Bloom Energy stock is one of the best green energy stocks as it is anticipated to grow following revenue upward expectations. Revenue in 2021 came at $972.2 million, and for 2022, it was $1.1 billion to $1.15 billion. In 2024, Bloom is expected to achieve stable revenues that could hit more than $2 billion. Even though the stock has fallen more than 24% since its public offering due to a nervious market reaction to the whole hydrogen sector, its fundamentals are pointing to stability in operations and expansions via international partnerships.
Substantial investments for the decarbonization of the global economy are expected to take place in the coming years and decades. IEA estimates that annual green energy investment need to reach over $4 trillion by 2030 and more than $100 trillion over the next three decades to achieve net zero targets.
If you’d like a more detailed analysis of Bloom Energy and their prospects in 2023 and beyond, check out our Hydrogen Industry and Stocks Report.
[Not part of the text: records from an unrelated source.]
Lemma add_step st A c :
  table_ok st A -> command_valid [] A (DP_ADD_FLOW c) ->
  exists s hdls, dataplane_command st (DP_ADD_FLOW c) = Ok (Dataplane s hdls (dp_features st) SUCCESS) /\
    table_ok (Dataplane s hdls (dp_features st) SUCCESS) (table_command A (DP_ADD_FLOW c)) /\
    same_rest (view (dp_switch st)) (view s).
Proof.
  intros Ht (Hnew & Hid & Hp & Hd & Hun & Hsz). destruct c as [ft id sid].
  cbn in Hnew, Hid, Hp, Hd, Hun, Hsz.
  set (reg := flow_id_to_register_index sid).
  pose proof (table_room_ok st A ft Ht Hp Hun Hsz) as Hroom.
  destruct (add_entry_ok (dp_switch st) ft reg Hp Hd Hroom) as (h & s & E & Hfree & Hview & Hrest).
  pose proof (tb_length _ _ Ht) as Hlen. cbn [dataplane_command mt_five_tuple mt_flow_id mt_session_id].
  rewrite rd_ok by lia. cbn [rbind]. unfold reg in E. rewrite E. cbn [rbind]. rewrite wr_ok by lia.
  cbn [rbind default from_option Datatypes.id]. do 2 eexists. split; [reflexivity|]. split; [|done].
  cbn [table_command mt_five_tuple mt_flow_id mt_session_id]. fold reg.
  assert (forall id' x, A !! id' = Some x -> id' <> id) as Hne by (intros id' x Hx ->; congruence).
  assert (forall id' x, A !! id' = Some x -> aget (aset (entry_hdls st) id h) id' = aget (entry_hdls st) id') as Hold
    by (intros id' x Hx; apply aget_aset_ne; intros ->; by apply (Hne id' x)).
  assert (forall id' x, A !! id' = Some x -> proto x.1 = proto ft -> aget (entry_hdls st) id' <> h) as Hneh.
  { intros id' [ft' reg'] Hx Hpr Eh. destruct (tb_installed _ _ Ht _ _ _ Hx) as (_ & _ & He).
    cbn in Hpr. rewrite Eh, Hpr in He. unfold proto in He. congruence. }
  split; cbn [dp_switch entry_hdls].
  - done.
  - intros id' ft' reg' [[<- [= <- <-]]|[Hni Hx]]%lookup_insert_Some.
    + split; [done|]. split; [done|]. rewrite Hview, aget_aset_eq. by rewrite decide_True.
    + destruct (tb_installed _ _ Ht _ _ _ Hx) as (? & ? & He). split; [done|]. split; [done|].
      rewrite (Hold _ _ Hx), Hview, decide_False; [done|]. intros [Hpr Eh]. by apply (Hneh _ _ Hx).
  - intros p h' e. rewrite Hview. case_decide as Hc.
    + destruct Hc as [-> ->]. intros _. exists id, ft, reg. rewrite lookup_insert_eq, aget_aset_eq. done.
    + intros He. destruct (tb_only _ _ Ht _ _ _ He) as (id' & ft' & reg' & Hx & Hpr & Eh).
      exists id', ft', reg'. rewrite lookup_insert_ne by (intros ->; congruence).
      by rewrite (Hold _ _ Hx).
  - intros id1 id2 x1 x2 [[<- [= <-]]|[Hn1 Hx1]]%lookup_insert_Some [[<- [= <-]]|[Hn2 Hx2]]%lookup_insert_Some Hpr.
    + done.
    + rewrite aget_aset_eq, (Hold _ _ Hx2). intros Eh. by destruct (Hneh _ _ Hx2).
    + rewrite aget_aset_eq, (Hold _ _ Hx1). intros Eh. by destruct (Hneh _ _ Hx1).
    + rewrite (Hold _ _ Hx1), (Hold _ _ Hx2). by apply (tb_distinct _ _ Ht id1 id2 x1 x2).
Qed.

Lemma remove_step st A c :
  table_ok st A -> command_valid [] A (DP_REMOVE_FLOW c) ->
  exists s, dataplane_command st (DP_REMOVE_FLOW c) =
      Ok (Dataplane s (entry_hdls st) (dp_features st) SUCCESS) /\
    table_ok (Dataplane s (entry_hdls st) (dp_features st) SUCCESS) (table_command A (DP_REMOVE_FLOW c)) /\
    same_rest (view (dp_switch st)) (view s).
Proof.
  intros Ht (ft & reg & Hx & Hpr). destruct c as [ft' id sid]. cbn in Hx, Hpr.
  destruct (tb_installed _ _ Ht _ _ _ Hx) as (Hid & Hp & He). pose proof (tb_length _ _ Ht) as Hlen.
  assert (proto_ok ft') as Hp' by (unfold proto_ok, proto in *; by rewrite <- Hpr).
  set (h := aget (entry_hdls st) id) in *. rewrite Hpr in He.
  destruct (remove_entry_ok (dp_switch st) ft' h Hp') as (s & E & Hview & Hrest); [by exists (entry_of ft reg)|].
  cbn [dataplane_command mt_five_tuple mt_flow_id]. rewrite rd_ok by lia. cbn [rbind]. fold h. rewrite E.
  eexists. split; [reflexivity|]. split; [|done]. cbn [table_command mt_flow_id].
  split; cbn [dp_switch entry_hdls].
  - done.
  - intros id2 ft2 reg2 [Hne Hx2]%lookup_delete_Some.
    destruct (tb_installed _ _ Ht _ _ _ Hx2) as (? & ? & He2). split; [done|]. split; [done|].
    rewrite Hview, decide_False; [done|]. intros [Hpr2 Eh]. apply Hne.
    apply (tb_distinct _ _ Ht id id2 (ft, reg) (ft2, reg2) Hx Hx2); [|by rewrite Eh].
    cbn. rewrite Hpr. by unfold proto in *.
  - intros p h' e. rewrite Hview. case_decide as Hc; [done|]. intros He2.
    destruct (tb_only _ _ Ht _ _ _ He2) as (id2 & ft2 & reg2 & Hx2 & Hpr2 & Eh).
    exists id2, ft2, reg2. split; [|done]. apply lookup_delete_Some. split; [|done]. intros <-.
    apply Hc. rewrite Hx in Hx2. injection Hx2 as <- <-. split; [|done]. by unfold proto in *; congruence.
  - intros id1 id2 x1 x2 [_ Hx1]%lookup_delete_Some [_ Hx2]%lookup_delete_Some.
    by apply (tb_distinct _ _ Ht).
Qed.

(** [rs'] is [rs] with the totals of the session cleared. *)
Definition cleared (session_id : Z) ft (r r' : feature_register_t) : Prop :=
  exists v, r' = set_values v r /\ alen v = FEATURE_SIZE /\
    forall i, aget v i = if decide (i = feature_index r ft session_id) then 0 else aget (values r) i.

Lemma clear_totals_ok session_id ft rs :
  Forall register_wf rs ->
  Forall (fun e => 0 <= session_id + e * session_id_egress_offset ft < FEATURE_SIZE) (on_egress <$> rs) ->
  exists rs', clear_totals session_id ft rs = Ok rs' /\ Forall2 (cleared session_id ft) rs rs'.
Proof using.
  induction 1 as [|r rs Hr _ IH]; intros Hi; cbn [clear_totals]; [by exists []|].
  rewrite fmap_cons in Hi. apply Forall_cons in Hi as [Hb Hi]. destruct (IH Hi) as (rs' & E & Hf).
  unfold clear_total. pose proof (rw_values _ Hr). unfold feature_index.
  rewrite wr_ok by lia. cbn [rbind]. rewrite E. cbn [rbind]. eexists. split; [reflexivity|].
  constructor; [|done]. eexists. split; [reflexivity|]. split; [done|]. intros i.
  rewrite aget_aset. unfold feature_index. apply decide_ext. lia.
Qed.

Lemma cleared_features session_id ft egress rs rs' :
  Forall register_wf rs -> on_egress <$> rs = egress -> Forall2 (cleared session_id ft) rs rs' ->
  Forall register_wf rs' /\ on_egress <$> rs' = egress.
Proof using.
  intros Hwf <- Hf. induction Hf as [|r r' rs rs' (v & -> & Hl & _) _ IH]; [done|].
  apply Forall_cons in Hwf as [Hr Hwf]. destruct (IH Hwf) as [IH1 IH2].
  split; [constructor; [by apply set_values_wf|done]|]. by rewrite !fmap_cons, IH2.
Qed.

(** What a command of the queue does to the registers of [features.c]. *)
Definition command_registers (c : option dataplane_command_t) (rs rs' : list feature_register_t) : Prop :=
  match c with
  | Some (DP_CLEAR_REGISTERS c) => Forall2 (cleared (mt_session_id c) (mt_five_tuple c)) rs rs'
  | _ => rs' = rs
  end.

Lemma clear_totals_cleared session_id ft rs rs' :
  Forall register_wf rs -> clear_totals session_id ft rs = Ok rs' -> Forall2 (cleared session_id ft) rs rs'.
Proof using.
  intros Hwf. revert rs'. induction Hwf as [|r rs Hr _ IH]; cbn [clear_totals]; intros rs'; [by intros [= <-]|].
  intros (r' & (v & [_ ->]%wr_inv & [= <-])%rbind_Ok & (rs1 & E & [= <-])%rbind_Ok)%rbind_Ok.
  constructor; [|by apply IH]. eexists. split; [reflexivity|]. split; [exact (rw_values _ Hr)|].
  intros i. rewrite aget_aset. apply decide_ext. lia.
Qed.

Lemma dataplane_command_registers st c st' :
  Forall register_wf (dp_features st) -> dataplane_command st c = Ok st' ->
  command_registers (Some c) (dp_features st) (dp_features st').
Proof using.
  intros Hwf. destruct c as [c|c|c|c|c]; cbn [dataplane_command command_registers].
  - intros (old & _ & ([[status hdl] s] & _ & (hdls & _ & [= <-])%rbind_Ok)%rbind_Ok)%rbind_Ok. done.
  - intros (hdl & _ & E)%rbind_Ok. destruct (switch_remove_classification_entry _ _ _). by injection E as <-.
  - unfold clear_registers. intros (rs & E & (target & _ & E')%rbind_Ok)%rbind_Ok.
    destruct (register_write _ _ _ _ _). injection E' as <-. by apply clear_totals_cleared.
  - intros ([status s] & _ & [= <-])%rbind_Ok. done.
  - by intros [= <-].
Qed.

(** No command changes how a register is processed. *)
Lemma command_registers_process c rs rs' :
  command_registers c rs rs' -> process_register <$> rs' = process_register <$> rs.
Proof using.
  destruct c as [[]|]; cbn [command_registers]; try by intros ->.
  induction 1 as [|r r' rs rs' (v & -> & _) _ IH]; [done|]. by rewrite !fmap_cons, IH.
Qed.

(** One command, on every part of the state. *)
Lemma command_step egress st A bits c :
  table_ok st A -> bits_ok st bits -> features_ok egress st -> command_valid egress A c ->
  exists st', dataplane_command st c = Ok st' /\ table_ok st' (table_command A c) /\
    bits_ok st' (apply_bloom_command bits c) /\ features_ok egress st' /\
    (dp_status st = SUCCESS -> dp_status st' = SUCCESS).
Proof.
  intros Ht Hb Hf Hc. destruct c as [c|c|c|c|c].
  - destruct (add_step st A c Ht Hc) as (s & hdls & E & Ht' & Hr & _).
    eexists. split; [exact E|]. split; [exact Ht'|]. split; [|done]. intros i p x. cbn. rewrite Hr. apply Hb.
  - destruct (remove_step st A c Ht Hc) as (s & E & Ht' & Hr & _).
    eexists. split; [exact E|]. split; [exact Ht'|]. split; [|done]. intros i p x. cbn. rewrite Hr. apply Hb.
  - destruct Hc as [Hs He]. destruct Hf as [Hwf Eeg]. rewrite <- Eeg in He.
    destruct (clear_totals_ok _ _ _ Hwf He) as (rs' & E & Hcl).
    destruct (flow_id_decompose (mt_session_id c) (proj1 Hs)) as [_ Hp].
    cbn [dataplane_command]. unfold clear_registers. rewrite E, rd_PIPES by done. cbn [rbind].
    destruct (register_write_law (dp_switch st) LAST_TIMESTAMP (flow_id_to_pipe (mt_session_id c))
                (flow_id_to_register_index (mt_session_id c)) 0) as [(rg & sy & Hv & _) _].
    destruct (register_write _ _ _ _ _) as [w s]. cbn [snd] in Hv.
    eexists. split; [reflexivity|]. split; [|split; [|split; [by eapply cleared_features|done]]].
    + apply (table_ok_same st); [done| |done]. intros p h. cbn [dp_switch]. rewrite Hv.
      by destruct (view (dp_switch st)).
    + intros i p x. cbn [dp_switch apply_bloom_command]. rewrite Hv. apply Hb.
  - destruct Hc as (Hp & Hl & Hw).
    destruct (write_bloom_ok (dp_switch st) (pipe_id c) (bloom_filter_indices c) 1 Hp Hl Hw)
      as (s & E & b & Hv & Hbits).
    cbn [dataplane_command]. rewrite E. cbn [rbind]. eexists. split; [reflexivity|].
    split; [|split; [|split; [exact Hf|done]]].
    + apply (table_ok_same st); [done| |done]. intros p h. cbn [dp_switch]. rewrite Hv.
      by destruct (view (dp_switch st)).
    + intros i p x. cbn [dp_switch]. rewrite Hv. cbn [v_bloom with_bloom]. rewrite Hbits.
      unfold write_bits. rewrite (Hb i p x). cbn [apply_bloom_command].
      assert (forall j y, bloom_filter_indices c !! Z.to_nat j = Some y -> 0 <= j -> j < NUM_BLOOMFILTERS) as Hlt
        by (intros j y Hj%lookup_lt_Some Hj0; lia).
      case_decide as Hd.
      * destruct Hd as (-> & Hi & Hx & Hl'). rewrite (bool_decide_true (pipe_id c = pipe_id c)) by done.
        rewrite (bool_decide_true (0 <= x)), bool_decide_true by (done || (split; [lia|done])).
        by rewrite orb_true_r.
      * assert (bool_decide (p = pipe_id c) && bool_decide (0 <= x) &&
                bool_decide (0 <= i /\ bloom_filter_indices c !! Z.to_nat i = Some x) = false) as ->;
          [|by rewrite orb_false_r].
        apply not_true_is_false. intros [[?%bool_decide_eq_true ?%bool_decide_eq_true]%andb_true_iff
          [? ?]%bool_decide_eq_true]%andb_true_iff. apply Hd. eauto 6.
  - by exists st.
Qed.

Lemma commands_run egress q : forall st A bits,
  table_ok st A -> bits_ok st bits -> features_ok egress st -> commands_valid egress A q ->
  exists st', foldM (fun c st => dataplane_command st c) q st = Ok st' /\
    table_ok st' (table_commands A q) /\ bits_ok st' (apply_bloom_commands q bits) /\
    features_ok egress st' /\ (dp_status st = SUCCESS -> dp_status st' = SUCCESS).
Proof.
  induction q as [|c q IH]; intros st A bits Ht Hb Hf Hc; cbn [foldM]; [by exists st|].
  destruct Hc as [Hc Hq].
  destruct (command_step egress st A bits c Ht Hb Hf Hc) as (st1 & -> & Ht1 & Hb1 & Hf1 & Hs1).
  cbn [rbind]. destruct (IH st1 _ _ Ht1 Hb1 Hf1 Hq) as (st' & E & H1 & H2 & H3 & H4).
  exists st'. split; [exact E|]. split; [exact H1|]. split; [exact H2|]. split; [exact H3|auto].
Qed.

(** The loop empties the ring buffer and executes its queue. *)
Lemma dataplane_drain_ok q st ring st' :
  rb_rep DATAPLANE_RINGBUFFER_SIZE ring q ->
  foldM (fun c st => dataplane_command st c) q st = Ok st' ->
  exists ring', dataplane_drain st ring = Ok (st', ring') /\ rb_rep DATAPLANE_RINGBUFFER_SIZE ring' [].
Proof. apply ring_drain_ok, dp_ring_size. Qed.
End refinement.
The continuous development and maturing of green energy sectors like EVs, fuel cell technologies, energy storage, and hydrogen will support scalabilty, decrease risk for private and public investments and reduce regulatory barriers, further boosting the green energy stock market.
An issue of national and international security, climate change is accelerating the global economy’s determination to switch to cleaner and greenhouse gas-free sources of energy, thus giving an additional advantage to renewable energy solutions.
With all those factors in place, saying that investing in green energy is a good idea would be an understatement.
Disclosure: I/we have no stock, option or similar derivative position in any of the companies mentioned, and no plans to initiate any such positions within the next 72 hours. I wrote this article myself, and it expresses my own opinions. I am not receiving compensation for it (other than from Carbon Herald). I have no business relationship with any company whose stock is mentioned in this article.
Additional disclosure: The information contained herein is for informational purposes only. Nothing in this article should be taken as a solicitation to purchase or sell securities. Before buying or selling any stock, you should do your own research and reach your own conclusion or consult a financial advisor. Investing includes risks, including loss of principal.